O relógio bateu as horas. O céu de Londres mostrava o seu lado escuro, como se pincelado a carvão. O alcatrão molhado espelhava o luar tímido e denunciava a chuva que acabara de diluir a metrópole. James Worth arrumava no bolso das calças de fazenda cerúleas, um estranho envelope dourado.
«Onde se meteu o gajo?», matutou, enquanto subia o fecho éclair do casaco em tons de cinza, rodeando a sua vasta pança.
Um típico Hackney Carriage guinchou os pneus ao descrever a afunilada curva em cotovelo da Great College Street, em direcção à Tufton Street. O simbólico táxi londrino abrandou bruscamente e estacou no lado esquerdo, em frente ao número sete – Faith House: The Society of the Faith – onde esperava o inglês, tremendo com o frio e bufando vapor de água. A porta traseira abriu-se para a retaguarda do veículo.
- Entra, James! – gemeu uma voz de dentro do habitáculo.
A imagem do interior do carro era penumbra, mas James alisou a barba loira, franziu a testa e esfregou as mãos, aproximando-se.
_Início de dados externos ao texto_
Lemma deliver_name_match k G o x rest l' op ops c w :
  let r := entry (src_space (place k)) k c in
  let i := length (w_copies w) in
  Inv place h G o (c, w) -> in_flight k true (c_messages c) = x :: rest ->
  in_flight k true l' = rest ->
  (forall k' names, (k', names) <> (k, true) -> in_flight k' names l' = in_flight k' names (c_messages c)) ->
  pending_source_reshards r = op :: ops ->
  exists b a t y u, x = (src_space (place k), Some b, e_inst t) /\ is_Some (e_inst t) /\
    op = mkPendingOp (e_pre y) (Some u) (e_inst y) /\ ack_done_barrier r = Some a /\
    p2p_shape r = Some (pl_shape (place k)) /\ field_size r = pl_size (place k) /\
    let g' := g_pair y t i (tail (s_waiting (G k))) [] (tail (t_flying (G k))) (G k) in
    all_s g' = all_s (G k) /\ all_t g' = all_t (G k) /\
    Inv place h (upd G k g') o
      (put_entry (src_space (place k)) k (with_sources (with_ack r (Some (advance_barrier a))) ops)
         (arrive a (copy_event i) (with_messages l' c)),
       after_trigger u (copy_event i)
         (after_copy (pair_copy k y t (merge_events [barrier_ev b; e_pre y])) w)).
Proof.
  intros r i I Hx Hrest Hother Hd. pose proof (inv_queue _ _ _ _ _ I k) as Q.
  destruct (name_in_flight _ _ _ _ _ _ Q Hx) as (t & tf & Htf & Hl & Hi & -> & ->).
  pose proof (q_sources _ _ _ _ _ Q) as Hw. change (on_source place k (c, w)) with r in Hw.
  rewrite Hd in Hw. destruct (s_waiting (G k)) as [|y sw] eqn:Hsw; [done|].
  destruct Hw as [(u & -> & Hret & Hown) Hw].
  assert (Htn : t_named (G k) = []) by (destruct (q_one_side _ _ _ _ _ Q); congruence).
  destruct (q_ack _ _ _ _ _ Q Hl) as (A1 & A2 & A3).
  destruct (announced (G k)) eqn:Han; cycle 1.
  { destruct (A3 eq_refl) as [Hnil _]. unfold all_s in Hnil. rewrite Hsw in Hnil.
    by apply app_eq_nil in Hnil as [_ ?]. }
  specialize (A2 eq_refl). change (on_source place k (c, w)) with r in A1.
  assert (Hex : exists_ r = true) by (apply (q_exists _ _ _ _ _ Q); by rewrite Hsw).
  destruct (q_described _ _ _ _ _ Q Hex) as [Hsh Hfs].
  eexists _, _, t, y, u. do 6 (split; [done|]). rewrite Htf. intros g'. cbn [tail] in g'.
  assert (Has : all_s g' = all_s (G k)) by (unfold all_s; cbn; by rewrite Hsw, <- (assoc_L (++))).
  assert (Hat : all_t g' = all_t (G k)) by (unfold all_t; cbn; by rewrite Htn, Htf, <- (assoc_L (++))).
  split; [done|]. split; [done|].
  assert (Hls := q_s_length _ _ _ _ _ Q). assert (Hlt := q_t_length _ _ _ _ _ Q).
  assert (Hready : barrier_owner o (ready_id (G k)) = Some (k, false)).
  { apply (ready_owned _ _ _ _ Q Hl). unfold all_t. rewrite Htn, Htf. by destruct (t_matched (G k)). }
  rewrite Htn, Nat.add_0_r in *.
  eapply (Inv_step place h G o _ k _ _ _ [(u, copy_event i)]
    [((ack_id (G k), length (matches (G k))), copy_event i)] [_] [] [] [y] [t] [i]).
  - done.
  - apply Only_match; try done.
    + intros k' names Hne. apply Hother. congruence.
    + intros u' e [= -> ->]%list_elem_of_singleton. by exists (Src, length (matches (G k))).
    + intros b' j e [= -> -> ->]%list_elem_of_singleton. by exists true.
  - split; rewrite ?app_nil_r; try done; by left.
  - apply (NewLog_match k _ _ _ (c, w) _ y t i
      (merge_events [barrier_event (ready_id (G k)) (length (matches (G k))); e_pre y])
      (barrier_event (ready_id (G k)) (length (matches (G k)))) [] []);
      try done; rewrite ?app_nil_r; try done.
    + by left.
    + by left.
    + cbn. by rewrite list_lookup_middle.
    + by left.
    + unfold ready_for. by rewrite Hl.
    + intros u' e [= -> ->]%list_elem_of_singleton. split; [done|]. by left.
    + by rewrite Hl.
    + right. exists u. split; [done|]. by apply list_elem_of_singleton.
    + congruence.
  - apply (queue_name_match k r l' c w _ y t sw tf i _ (G k) o (mkPendingOp (e_pre y) (Some u) (e_inst y))); try done.
    by apply Hother.
  - done.
Qed.

(** The state after several triggers. *)
Definition after_triggers (tg : list (nat * Event)) w : World :=
  set_rt (mkRuntime (next_user (w_rt w)) (triggered (w_rt w) ++ tg) (released (w_rt w))
            (deleted (w_rt w)) (pending_ops (w_rt w))) w.

Lemma after_triggers_nil w : after_triggers [] w = w.
Proof. unfold after_triggers. rewrite app_nil_r. by destruct w as [[] ? ? ? ? ? ? ? ?]. Qed.

(** Serving the receives that wait for the ack barrier. *)
Lemma ack_pending_ok k o a i l ops c w :
  waiting o k Tgt i l ops ->
  exists tg, ack_pending (a, i) ops (c, w) = (Ret (a, (i + length l)%nat), (c, after_triggers tg w)) /\
    (forall u e, (u, e) ∈ tg -> exists j, user_owner o u = Some (k, Tgt, j) /\ e = barrier_event a j) /\
    (forall j t, l !! j = Some t ->
       exists u, e_ret t = user_event u /\ (u, barrier_event a (i + j)) ∈ tg).
Proof.
  revert i ops w. induction l as [|t l IH]; intros i [|op ops] w Hw; try done.
  - exists []. cbn. rewrite after_triggers_nil, Nat.add_0_r. split; [done|]. split.
    + by intros ?? ?%elem_of_nil.
    + by intros [].
  - destruct Hw as [(u & -> & Hret & Hown) Hw].
    destruct (IH (S i) ops (after_trigger u (barrier_event a i) w) Hw) as (tg & E & Htg & Hl).
    exists ((u, barrier_event a i) :: tg). split; [|split].
    + cbn [ack_pending]. erewrite sm_bind_ret by done. cbn [length].
      rewrite Nat.add_succ_r. etransitivity; [exact E|]. do 2 f_equal.
      unfold after_triggers, after_trigger. cbn. by rewrite <- (assoc_L (++)).
    + intros u' e [[= -> ->]|Hin]%elem_of_cons; [by exists i|by apply Htg].
    + intros [|j] t' Hj; cbn in Hj.
      * injection Hj as <-. exists u. rewrite Nat.add_0_r. split; [done|]. set_solver.
      * destruct (Hl j t' Hj) as (u' & He & Hin). exists u'. rewrite <- Nat.add_succ_comm.
        split; [done|]. set_solver.
Qed.

(** The ack barrier arrives at the target's process. *)
Lemma deliver_ack k G o x rest l' c w :
  let r := entry (dst_space (place k)) k c in
  Inv place h G o (c, w) -> in_flight k false (c_messages c) = x :: rest ->
  in_flight k false l' = rest ->
  (forall k' names, (k', names) <> (k, false) -> in_flight k' names l' = in_flight k' names (c_messages c)) ->
  exists a tg, x = (dst_space (place k), Some a, None) /\
    ack_pending a (pending_dest_reshards r) (with_messages l' c, w) =
      (Ret (a.1, length (all_t (G k))), (with_messages l' c, after_triggers tg w)) /\
    Inv place h (upd G k (g_acked (G k))) o
      (put_entry (dst_space (place k)) k
         (with_dests (with_ack r (Some (a.1, length (all_t (G k))))) []) (with_messages l' c),
       after_triggers tg w).
Proof.
  intros r I Hx Hrest Hother. pose proof (inv_queue _ _ _ _ _ I k) as Q.
  cbn [fst] in *.
  assert (Hl : is_local place k = false).
  { destruct (is_local place k) eqn:E; [|done]. destruct (q_local _ _ _ _ _ Q E) as (_&_&_&Hn).
    cbn [fst] in Hn. congruence. }
  destruct (acked (G k)) eqn:Hac.
  { destruct (q_acked _ _ _ _ _ Q Hl Hac) as (_&_&_&Hn). cbn [fst] in Hn. congruence. }
  destruct (q_unacked _ _ _ _ _ Q Hl Hac) as (U1 & U2 & U3). cbn [fst] in U3.
  change (on_target place k (c, w)) with r in U1, U2.
  rewrite Hx in U3. destruct (announced (G k)) eqn:Han; [|done]. injection U3 as -> ->.
  destruct (q_ack _ _ _ _ _ Q Hl) as (_ & A2 & _). specialize (A2 Han).
  destruct (ack_pending_ok k o (ack_id (G k)) 0 (all_t (G k)) _ (with_messages l' c) w U2)
    as (tg & E & Htg & Hdone).
  exists (ack_id (G k), 0%nat), tg. split; [done|]. split; [exact E|]. cbn [fst].
  eapply (Inv_step place h G o _ k _ _ _ tg [] [] [] [] [] [] []).
  - done.
  - split; try done; try (by left).
    + cbn. by rewrite app_nil_r.
    + cbn. by rewrite app_nil_r.
    + intros u e Hin. destruct (Htg u e Hin) as (j & Hj & _). by exists (Tgt, j).
    + by intros ??? ?%elem_of_nil.
    + intros n' k' Hne. cbn [fst]. by rewrite put_other.
    + intros k' names Hne. apply Hother. congruence.
  - by apply Grows_none; auto.
  - split.
    + intros u i e Hin Hu. destruct (Htg u e Hin) as (j & Hj & _). congruence.
    + intros u i e Hin Hu. destruct (Htg u e Hin) as (j & Hj & ->).
      assert (j = i) as -> by congruence. by rewrite Hl.
    + by intros ??? ?%elem_of_nil.
    + by intros ??? ?%elem_of_nil.
    + intros i c' Hi Hc%lookup_lt_Some. cbn in Hc. lia.
    + intros i y Hi Hc%lookup_lt_Some. change (all_s (g_acked (G k))) with (all_s (G k)) in Hc. lia.
    + intros i y Hi Hc%lookup_lt_Some. change (all_t (g_acked (G k))) with (all_t (G k)) in Hc. lia.
    + intros i c' y Hi Hc%lookup_lt_Some. cbn in Hc. lia.
    + intros i c' y _ Hi Hc%lookup_lt_Some. cbn in Hc. lia.
    + intros i c' _ Hi Hc%lookup_lt_Some. cbn in Hc. lia.
    + intros i t _ _ Ht. right; right. destruct (Hdone i t Ht) as (u & He & Hin). exists u.
      split; [done|]. unfold triggers. cbn. set_solver.
    + intros i y _ Hi Hc%lookup_lt_Some. change (all_t (g_acked (G k))) with (all_t (G k)) in Hc. lia.
  - destruct Q as [Q1 Q2 Q3 Q4 Q5 Q6 Q7 Q8 Q9 Q10 Q11 Q12 Q13 Q14].
    assert (Hnames : in_flight k true l' = in_flight k true (c_messages c)) by by apply Hother.
    split; rewrite ?on_target_put, ?on_source_put_target by done; cbn_state; try done; try congruence.
    by etransitivity; [exact Hnames|].
  - done.
Qed.
End Steps.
- Duarte, és tu? Posso entrar? – respondeu.
Ao meter a cabeça dentro do habitáculo, sentiu uma mão poderosa puxar-lhe pelo casaco. O terror invadiu-lhe as narinas: fumo de charuto. Caiu de queixo no assento de trás, sentiu o carro arrancar bruscamente e o vento a gelar-lhe os pés, ainda de fora da viatura. Uma curva à direita obrigou-o a agarrar-se às pernas do companheiro de assento para não sair disparado pela porta. O carro endireitou-se, James sentou-se e ouviu a porta fechar-se por si.
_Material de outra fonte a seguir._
Lemma follows_scatter_gather f c a d : src_is cells f a -> dst_is f d ->
  runs f (ReshardScatterGather cells p c) (plan_scatter_gather c a d)
    (fun _ ans f' => reshard_done f ans f').
Proof.
  intros Ha Hd. unfold ReshardScatterGather, plan_scatter_gather. read; [done|].
  apply source_then_target.
  - destruct (HasTile a); [|done]. by apply Forall_fmap, Forall_true.
  - destruct (HasTile d); [|done]. by apply Forall_fmap, Forall_true.
  - destruct (HasTile a); [by apply sg_source|apply runs_ret, no_source_call].
  - intros f1 Hv Hs Hk.
    assert (Ha1 : src_is cells f1 a) by (by apply (src_is_keeps _ f)).
    assert (Hd1 : dst_is f1 d) by (apply (dst_is_keeps f); [done|by rewrite Hs|done]). read; [done|].
    destruct (HasTile d); [by apply sg_target|apply runs_ret, no_target_call].
Qed.

Lemma follows_broadcast f c a d calls : src_is cells f a -> dst_is f d ->
  plan_broadcast c a d = Ret calls ->
  runs f (ReshardBroadcast cells p c) calls (fun _ ans f' => reshard_done f ans f').
Proof.
  intros Ha Hd (tcalls & Ht & (scalls & Hs & [= <-])%bind_ret_inv)%bind_ret_inv.
  unfold ReshardBroadcast. read; [done|]. apply target_then_source.
  - destruct (array_ d); [|by injection Ht as <-]. apply bind_ret_inv in Ht as (tc & _ & [= <-]).
    unfold broadcast_target_calls. apply Forall_app. split; [|by apply Forall_fmap, Forall_true].
    destruct (tc_src_shard tc), (tc_dst_root_shard tc); by repeat constructor.
  - destruct (array_ a); [|by injection Hs as <-]. apply bind_ret_inv in Hs as (sc & _ & [= <-]).
    by apply Forall_fmap, Forall_true.
  - destruct (array_ d) as [t|] eqn:Htd.
    + apply bind_ret_inv in Ht as (tc & Htc & [= <-]). destruct (bc_target c) eqn:Hc; [|done].
      injection Htc as ->. rewrite (HasTile_some _ _ Htd). by apply broadcast_target.
    + injection Ht as <-. rewrite (HasTile_none _ Htd). apply runs_ret, no_target_call.
  - intros f1 Hv Hs1 Hk.
    assert (Ha1 : src_is cells f1 a) by (apply (src_is_keeps _ f); [done|by rewrite Hv|done]).
    assert (Hd1 : dst_is f1 d) by (by apply (dst_is_keeps f)). read; [done|].
    destruct (array_ a) as [t|] eqn:Hta.
    + apply bind_ret_inv in Hs as (sc & Hsc & [= <-]). destruct (bc_source c) eqn:Hc; [|done].
      injection Hsc as ->. rewrite (HasTile_some _ _ Hta). by apply broadcast_source.
    + injection Hs as <-. rewrite (HasTile_none _ Hta). apply runs_ret, source_open_done, no_source_call.
Qed.

Lemma follows_gather f c a d calls : src_is cells f a -> dst_is f d ->
  plan_gather p c a d = Ret calls ->
  runs f (ReshardGatherShards cells p c) calls (fun _ ans f' => reshard_done f ans f').
Proof.
  intros Ha Hd (scalls & Hs & (tcalls & Ht & [= <-])%bind_ret_inv)%bind_ret_inv.
  unfold ReshardGatherShards. read; [done|]. apply source_then_target.
  - destruct (array_ a); [|by injection Hs as <-].
    apply bind_ret_inv in Hs as (? & _ & (? & _ & (? & _ & Hs)%bind_ret_inv)%bind_ret_inv).
    eapply mapO_forall; [exact Hs|]. by intros i y (b & _ & [= <-])%bind_ret_inv.
  - destruct (array_ d); [|by injection Ht as <-]. apply bind_ret_inv in Ht as (? & _ & Ht).
    eapply mapO_forall; [exact Ht|]. by intros i y (b & _ & [= <-])%bind_ret_inv.
  - destruct (array_ a) as [t|] eqn:Hta.
    + rewrite (HasTile_some _ _ Hta). destruct (gs_src_shard c) as [s|] eqn:Hc; [|done].
      apply bind_ret_inv in Hs as (? & _ & (o & Ho & (i & Hi & Hs)%bind_ret_inv)%bind_ret_inv).
      destruct o as [o|]; [|done]. injection Hi as ->. by eapply gather_source.
    + injection Hs as <-. rewrite (HasTile_none _ Hta). apply runs_ret, no_source_call.
  - intros f1 Hv Hs1 Hk.
    assert (Ha1 : src_is cells f1 a) by (by apply (src_is_keeps _ f)).
    assert (Hd1 : dst_is f1 d) by (apply (dst_is_keeps f); [done|by rewrite Hs1|done]). read; [done|].
    destruct (array_ d) as [t|] eqn:Htd.
    + rewrite (HasTile_some _ _ Htd). destruct (gs_dst_shard c) as [s|] eqn:Hc; [|done].
      by eapply gather_target.
    + injection Ht as <-. rewrite (HasTile_none _ Htd). apply runs_ret, no_target_call.
Qed.

Lemma follows_scatter f c a d calls : src_is cells f a -> dst_is f d ->
  plan_scatter p a d = Ret calls ->
  runs f (ReshardScatterShards cells p c) calls (fun _ ans f' => reshard_done f ans f').
Proof.
  intros Ha Hd (scalls & Hs & (tcalls & Ht & [= <-])%bind_ret_inv)%bind_ret_inv.
  unfold ReshardScatterShards. read; [done|]. apply source_then_target.
  - destruct (array_ a); [|by injection Hs as <-].
    apply bind_ret_inv in Hs as (? & _ & (? & _ & (? & _ & (? & _ & Hs)%bind_ret_inv)%bind_ret_inv)%bind_ret_inv).
    eapply mapO_forall; [exact Hs|]. by intros i y (to & _ & (b & _ & [= <-])%bind_ret_inv)%bind_ret_inv.
  - destruct (array_ d); [|by injection Ht as <-].
    apply bind_ret_inv in Ht as (? & _ & (? & _ & (? & _ & (? & _ & [= <-])%bind_ret_inv)%bind_ret_inv)%bind_ret_inv).
    by repeat constructor.
  - destruct (array_ a) as [t|] eqn:Hta.
    + rewrite (HasTile_some _ _ Hta).
      apply bind_ret_inv in Hs as (n & Hn & (o & Ho & (i & Hi & (off & Hoff & Hs)%bind_ret_inv)%bind_ret_inv)%bind_ret_inv).
      destruct o as [o|]; [|done]. injection Hi as ->. by eapply scatter_source.
    + injection Hs as <-. rewrite (HasTile_none _ Hta). apply runs_ret, no_source_call.
  - intros f1 Hv Hs1 Hk.
    assert (Ha1 : src_is cells f1 a) by (by apply (src_is_keeps _ f)).
    assert (Hd1 : dst_is f1 d) by (apply (dst_is_keeps f); [done|by rewrite Hs1|done]). read; [done|].
    destruct (array_ d) as [t|] eqn:Htd.
    + rewrite (HasTile_some _ _ Htd).
      apply bind_ret_inv in Ht as (o & Ho & (i & Hi & (n & Hn & (from & Hfrom & [= <-])%bind_ret_inv)%bind_ret_inv)%bind_ret_inv).
      destruct o as [o|]; [|done]. injection Hi as ->. by eapply scatter_target.
    + injection Ht as <-. rewrite (HasTile_none _ Htd). apply runs_ret, no_target_call.
Qed.

(** ** The dispatch *)
Lemma follows_body f a d calls : src_is cells f a -> dst_is f d -> plan p a d = Ret calls ->
  runs f (Reshard_body cells p) calls (fun _ ans f' => reshard_done f ans f').
Proof.
  intros Ha Hd (variant & Hvar & Hcalls)%bind_ret_inv. unfold Reshard_body.
  read; [done|]. read; [done|]. rewrite Hvar. read.
  assert (Hmoved : forall m : SM F unit,
            (forall f1, src_is cells f1 a -> dst_is f1 d ->
               runs f1 m calls (fun _ ans f' => reshard_done f1 ans f')) ->
            runs f (with_moved m) calls (fun _ ans f' => reshard_done f ans f')).
  { intros m Hm. apply runs_moved_reshard. intros f1 Hs Hw Hwar Hv _. apply Hm.
    - apply (src_is_keeps _ f); [done|done|by rewrite Hw].
    - apply (dst_is_keeps f); [done|by rewrite Hs|by rewrite Hw]. }
  destruct variant; cbn in Hcalls; try done.
  - injection Hcalls as <-. apply Hmoved. intros f1. apply follows_point_to_point.
  - injection Hcalls as <-. apply Hmoved. intros f1. apply follows_scatter_gather.
  - apply Hmoved. intros f1 ??. by apply (follows_broadcast _ _ a d).
  - apply Hmoved. intros f1 ??. by apply (follows_gather _ _ a d).
  - apply Hmoved. intros f1 ??. by apply (follows_scatter _ _ a d).
  - injection Hcalls as <-. apply runs_ret. split; [constructor|]. split; intros fired Hm Hh.
    + split; [by constructor|].
      intros Hp. apply fired_precondition in Hp as [_ Hrw]; [|done]. split; [done|by constructor].
    + intros Hdone. split; [|done]. intros u Hu Hv0.
      destruct (source_open_done f [] f (no_source_call f)) as (_ & _ & _ & Hl). by apply (Hl u).
Qed.
End Follows.

(** ** Erasing the log

    With and without the log a reshard does the same. *)
Section Erasure.
Context `{RealmMemory} `{!RealmLimits} {C : Type} (M : Manager C).
Context (cells : nat -> option nat) (p : Processor).

Abbreviation F := (@Frame _ _ C).
Abbreviation FL := (@Frame _ _ (C * Log)).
- Tens cá um estilo nas tuas aparições, Duarte…! – ironizou James, enquanto desenrugava o casaco, como se nada fosse.
- Meu amigo, apareço sempre como posso, e hoje estamos com pressa.
- You bloody bastard!, estás sempre com pressa! – gesticulou James, indignado.
Um telemóvel vibrou insistentemente no bolso de Duarte. Os seus pequenos olhos castanhos iluminaram-se com um sorriso dirigido a James.
- São eles! – proferiu, com ar sinistro. – Tens a mercadoria contigo?
James anuiu e meteu a mão no bolso. Retirou o misterioso envelope.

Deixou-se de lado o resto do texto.